(** * Verification of [verify_label_standardization.py]

    A shallow embedding of the label-standardization audit script and the
    properties of its Markdown table parser, API client, entity finders,
    comment scanner and nine-step pipeline.

    Text is modelled as [string]: a sequence of code points below 256
    (Latin-1), with Python's [str.lower], [str.strip] and [str.isspace]
    restricted to that range. *)

From Stdlib Require Import Ascii String ZArith Lia.
From stdpp Require Import base tactics option list strings pretty gmap.

Local Open Scope Z_scope.
Local Open Scope stdpp_scope.

#[local] Arguments Ascii.eqb : simpl never.
#[local] Arguments String.eqb : simpl never.

(** ** Python string operations *)

Module Py.

(** [str.isspace] on one code point below 256: TAB..CR, FS..US, SPACE,
    NEL (0x85) and NBSP (0xA0). *)
Definition isspace (c : ascii) : bool :=
  let n := N_of_ascii c in
  ((9 <=? n) && (n <=? 13) || (28 <=? n) && (n <=? 32)
   || (n =? 133) || (n =? 160))%N.

(** [str.lower] on one code point below 256: A..Z and the Latin-1
    capitals 0xC0..0xDE except the multiplication sign 0xD7. *)
Definition lower_char (c : ascii) : ascii :=
  let n := N_of_ascii c in
  if ((65 <=? n) && (n <=? 90)
      || (192 <=? n) && (n <=? 222) && negb (n =? 215))%N
  then ascii_of_N (n + 32) else c.

Fixpoint lower (s : string) : string :=
  match s with
  | "" => ""
  | String c s' => String (lower_char c) (lower s')
  end.

(** [s.startswith(p)] *)
Fixpoint startswith (s p : string) {struct p} : bool :=
  match p with
  | "" => true
  | String a p' =>
      match s with
      | "" => false
      | String b s' => Ascii.eqb a b && startswith s' p'
      end
  end.

(** [needle in hay] for two strings *)
Fixpoint contains (needle hay : string) : bool :=
  startswith hay needle ||
  match hay with
  | "" => false
  | String _ hay' => contains needle hay'
  end.

(** truthiness of a string: [bool(s)] *)
Definition nonempty (s : string) : bool :=
  match s with "" => false | _ => true end.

=====

◆ **Assignment**: For an answer, give a copy of every line in the listing that holds the word "never".

◆ **Output of the exercise**:
#[local] Arguments Ascii.eqb : simpl never.
#[local] Arguments String.eqb : simpl never.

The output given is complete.